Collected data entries
□ □ □

(** C4: The line [a.linedraw(b)] between valid hexes
    starts at [a] and ends at [b]: the nudge by (1e-6, 1e-6, -2e-6) never
    moves an endpoint to another hex. *)
Theorem linedraw_endpoints (a b : hex) (l : list hex) :
  valid a -> valid b -> linedraw a b = Ok l ->
  nth_error l 0 = Some a /\ nth_error l (length l - 1) = Some b.
Proof.
  intros Ha Hb E. destruct (linedraw_spec a b Ha Hb) as (N & l' & EN & El & HN & Ll & Nl).
  rewrite E in El. injection El as <-.
  set (n := max_norm (mkHexT (q a - q b)%Z (r a - r b)%Z (s a - s b)%Z)) in *.
  assert (Hfirst : nth_error l 0 = Some a).
  { destruct (nth_error l 0) as [h0|] eqn:E0; [|apply nth_error_None in E0; lia].
    destruct (Nl 0%nat h0 E0) as (_ & p & Ep & Rp).
    rewrite ((proj1 (linedraw_at_end a b N 0 p h0 Ha Hb Ep Rp))); [reflexivity|].
    change (inject_Z (Z.of_nat 0)) with 0. ring. }
  split; [exact Hfirst|]. rewrite Ll. simpl. rewrite Nat.sub_0_r.
  destruct (Z.eq_dec n 0) as [Hn0|Hn0].
  - rewrite Hn0. change (Z.to_nat 0) with 0%nat. rewrite Hfirst.
    destruct (max_norm_zero _ Hn0) as (E1 & E2 & E3). cbn [q r s] in *.
    destruct a, b; cbn [q r s] in *. f_equal. f_equal; lia.
  - destruct (nth_error l (Z.to_nat n)) as [hn|] eqn:En; [|apply nth_error_None in En; lia].
    destruct (Nl _ hn En) as (_ & p & Ep & Rp).
    rewrite ((proj2 (linedraw_at_end a b N _ p hn Ha Hb Ep Rp))); [reflexivity|].
    pose proof (max_norm_nonneg (mkHexT (q a - q b)%Z (r a - r b)%Z (s a - s b)%Z)) as Hnn.
    fold n in Hnn.
    assert (H1n : 1 <= N) by (rewrite HN; change 1 with (inject_Z 1); rewrite <- Zle_Qle; lia).
    rewrite (Q.max_l N 1 H1n), Z2Nat.id by lia. rewrite HN. field.
    change 0 with (inject_Z 0). rewrite inject_Z_injective. exact Hn0.
Qed.

(** ** Contiguity of [linedraw], checked on a bounded region *)

Lemma round_ok_valid (f : fhex) (h : hex) : round f = Ok h -> valid h.
Proof.
  intros E. destruct (round_spec f) as [(_ & _ & E') | [(_ & _ & E') | (_ & _ & E')]];
    rewrite E' in E; injection E as <-; unfold valid; cbn [q r s]; lia.
Qed.

Lemma linedraw_valid (a b : hex) (l : list hex) (h : hex) :
  valid a -> valid b -> linedraw a b = Ok l -> In h l -> valid h.
Proof.
  intros Ha Hb E Hin. destruct (linedraw_spec a b Ha Hb) as (N & l' & _ & El & _ & _ & Nl).
  rewrite E in El. injection El as <-. apply In_nth_error in Hin as [i Hi].
  destruct (Nl i h Hi) as (_ & p & _ & Rp). exact (round_ok_valid p h Rp).
Qed.

(** The valid hexes of max norm at most [R], enumerated with the bounds of
    the hexagon loop of [hexagon-map.ts]. *)
Definition hexes_within (R : Z) : list hex :=
  flat_map (fun q0 => map (fun r0 => mkHexT q0 r0 (- q0 - r0)%Z)
                          (zrange (Z.max (- R) (- q0 - R)) (Z.min R (- q0 + R))))
           (zrange (- R) R).

Lemma in_hexes_within (R : Z) (h : hex) :
  valid h -> (max_norm h <= R)%Z -> In h (hexes_within R).
Proof.
  destruct h as [a b c]; unfold valid, max_norm; cbn [q r s]; intros H HR.
  unfold hexes_within. apply in_flat_map. exists a. split; [apply in_zrange; lia|].
  apply in_map_iff. exists b. split; [f_equal; lia | apply in_zrange; lia].
Qed.

(** Consecutive hexes of a list are at max-norm distance 1. *)
Fixpoint adjacent_chain (l : list hex) : bool :=
  match l with
  | x :: ((y :: _) as t) =>
      (max_norm (mkHexT (q x - q y) (r x - r y) (s x - s y))%Z =? 1)%Z && adjacent_chain t
  | _ => true
  end.

Lemma adjacent_chain_nth (l : list hex) (i : nat) (x y : hex) :
  adjacent_chain l = true -> nth_error l i = Some x -> nth_error l (S i) = Some y ->
  max_norm (mkHexT (q x - q y) (r x - r y) (s x - s y))%Z = 1%Z.
Proof.
  revert i. induction l as [|u t IH]; intros i Hc Ex Ey; [destruct i; discriminate|].
  destruct t as [|v t']; [destruct i as [|[]]; discriminate|].
  simpl in Hc. apply andb_true_iff in Hc as [Huv Hc].
  destruct i as [|i]; simpl in Ex, Ey.
  - injection Ex as <-. injection Ey as <-. now apply Z.eqb_eq.
  - exact (IH i Hc Ex Ey).
Qed.

Definition linedraw_contiguous_on (R : Z) : bool :=
  forallb (fun a => forallb (fun b => match linedraw a b with
                                      | Ok l => adjacent_chain l
                                      | Err _ => false
                                      end) (hexes_within R)) (hexes_within R).

Lemma linedraw_contiguous_on_spec (R : Z) (a b : hex) (l : list hex) :
  linedraw_contiguous_on R = true -> In a (hexes_within R) -> In b (hexes_within R) ->
  linedraw a b = Ok l -> adjacent_chain l = true.
Proof.
  unfold linedraw_contiguous_on. rewrite forallb_forall. intros C Ha Hb E.
  specialize (C a Ha). rewrite forallb_forall in C. specialize (C b Hb).
  now rewrite E in C.
Qed.

Lemma linedraw_contiguous_on_3 : linedraw_contiguous_on 3 = true.
Proof. vm_compute. reflexivity. Qed.

(** C5: For all valid hexes [a], [b] within
    distance 3 of the origin (every pair of a radius-3 hexagon, checked
    exhaustively), any two consecutive hexes of [a.linedraw(b)] are
    neighbours: at distance exactly 1. *)
Theorem linedraw_contiguous (a b : hex) (l : list hex) (i : nat) (x y : hex) :
  valid a -> valid b -> (max_norm a <= 3)%Z -> (max_norm b <= 3)%Z ->
  linedraw a b = Ok l -> nth_error l i = Some x -> nth_error l (S i) = Some y ->
  distance x y ==Ok 1.
Proof.
  intros Ha Hb Ra Rb E Ex Ey.
  pose proof (linedraw_contiguous_on_spec 3 a b l linedraw_contiguous_on_3
                (in_hexes_within 3 a Ha Ra) (in_hexes_within 3 b Hb Rb) E) as C.
  pose proof (linedraw_valid a b l x Ha Hb E (nth_error_In _ _ Ex)) as Vx.
  pose proof (linedraw_valid a b l y Ha Hb E (nth_error_In _ _ Ey)) as Vy.
  pose proof (distance_max_norm x y Vx Vy) as D.
  rewrite (adjacent_chain_nth l i x y C Ex Ey) in D. exact D.
Qed.

(** ** Witnesses at concrete inputs *)

Local Open Scope Z_scope.

Lemma round_lattice_witness : round (to_frac (mkHexT 1 (-2) 1)) = Ok (mkHexT 1 (-2) 1).
Proof. apply round_lattice. reflexivity. Defined.

(** The bound 2/3 is reached: (1/3, 1/3, -2/3) rounds to the origin. *)
Lemma round_within_two_thirds_witness :
  fvalid (mkHexT (1#3) (1#3) (-2#3)) /\ round (mkHexT (1#3) (1#3) (-2#3)) = Ok (mkHexT 0 0 0) /\
  (Qabs (inject_Z 0 - (1#3)) <= 2#3 /\ Qabs (inject_Z 0 - (1#3)) <= 2#3 /\
   Qabs (inject_Z 0 - (-2#3)) <= 2#3)%Q.
Proof.
  assert (H1 : fvalid (mkHexT (1#3) (1#3) (-2#3))) by (unfold fvalid; cbn [q r s]; reflexivity).
  assert (H2 : round (mkHexT (1#3) (1#3) (-2#3)) = Ok (mkHexT 0 0 0)) by (vm_compute; reflexivity).
  split; [exact H1|]. split; [exact H2|].
  exact (round_within_two_thirds _ _ H1 H2).
Defined.


Lemma linedraw_endpoints_witness :
  exists l, linedraw (mkHexT 1 (-2) 1) (mkHexT (-2) 3 (-1)) = Ok l /\
    nth_error l 0 = Some (mkHexT 1 (-2) 1) /\ nth_error l (length l - 1) = Some (mkHexT (-2) 3 (-1)).
Proof.
  eexists. split; [vm_compute; reflexivity|].
  apply linedraw_endpoints; [reflexivity | reflexivity | vm_compute; reflexivity].
Defined.

Definition line_2_1 : list hex :=
  [mkHexT 2 1 (-3); mkHexT 1 1 (-2); mkHexT 0 1 (-1); mkHexT (-1) 1 0;
   mkHexT (-2) 1 1; mkHexT (-3) 1 2].

Lemma linedraw_contiguous_witness :
  linedraw (mkHexT 2 1 (-3)) (mkHexT (-3) 1 2) = Ok line_2_1 /\
  distance (mkHexT 0 1 (-1)) (mkHexT (-1) 1 0) ==Ok 1.
Proof.
  assert (E : linedraw (mkHexT 2 1 (-3)) (mkHexT (-3) 1 2) = Ok line_2_1)
    by (vm_compute; reflexivity).
  split; [exact E|].
  apply (linedraw_contiguous (mkHexT 2 1 (-3)) (mkHexT (-3) 1 2) line_2_1 2);
    try reflexivity; try exact E; vm_compute; congruence.
Defined.

End FracHex.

□ □ □

- _Exercise details_
In the entries above, find each line containing the string "Definition" and copy it.

- _Task solution_
Definition hexes_within (R : Z) : list hex :=
Definition linedraw_contiguous_on (R : Z) : bool :=
Definition line_2_1 : list hex :=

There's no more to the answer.